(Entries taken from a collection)
>>>>
Variables DEBUG_PARTICLE HILBERT : bool.
Variables MAX_LEVEL MPI_NRank : nat.
Variable PS1 : Z.
Variable LB_Corner2Index : nat -> list Z -> Z.
Variable LB_Index2Rank : nat -> Z -> Z.
Variable Par_PredictPos : AMR_t -> Z -> real * real * real -> real -> real * real * real.
Variable amr : AMR_t.
Variable FaLv : nat.
Variable PredictPos : bool.
Variable TargetTime : real.

Local Abbreviation key_of_ := (key_of HILBERT PS1 LB_Corner2Index amr FaLv).
Local Abbreviation TRank_of_ := (TRank_of HILBERT PS1 LB_Corner2Index LB_Index2Rank amr FaLv).
Local Abbreviation count_items_ :=
  (count_items HILBERT PS1 LB_Corner2Index LB_Index2Rank amr FaLv).
Local Abbreviation par_block_ := (par_block Par_PredictPos amr PredictPos TargetTime).
Local Abbreviation par_data :=
  (par_data Par_PredictPos amr PredictPos TargetTime).
Local Abbreviation data_items :=
  (data_items HILBERT PS1 LB_Corner2Index LB_Index2Rank Par_PredictPos amr FaLv
     PredictPos TargetTime).

Hypothesis Hdest : forall x, x ∈ finer_patches MAX_LEVEL amr FaLv ->
                             NPar (the_patch amr x.1 x.2) <> 0 ->
                             0 <= TRank_of_ x < Z.of_nat MPI_NRank.
Hypothesis HNPar : forall x, x ∈ finer_patches MAX_LEVEL amr FaLv ->
                             0 <= NPar (the_patch amr x.1 x.2).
<<<<
(What to work on) Where the data above reaches the line holding "Variable TargetTime : real.", begin printing, and stop after the line holding "Local Abbreviation count_items_". Each line must be reproduced exactly, with nothing else added.

(Expected answer)
Variable TargetTime : real.

Local Abbreviation key_of_ := (key_of HILBERT PS1 LB_Corner2Index amr FaLv).
Local Abbreviation TRank_of_ := (TRank_of HILBERT PS1 LB_Corner2Index LB_Index2Rank amr FaLv).
Local Abbreviation count_items_ :=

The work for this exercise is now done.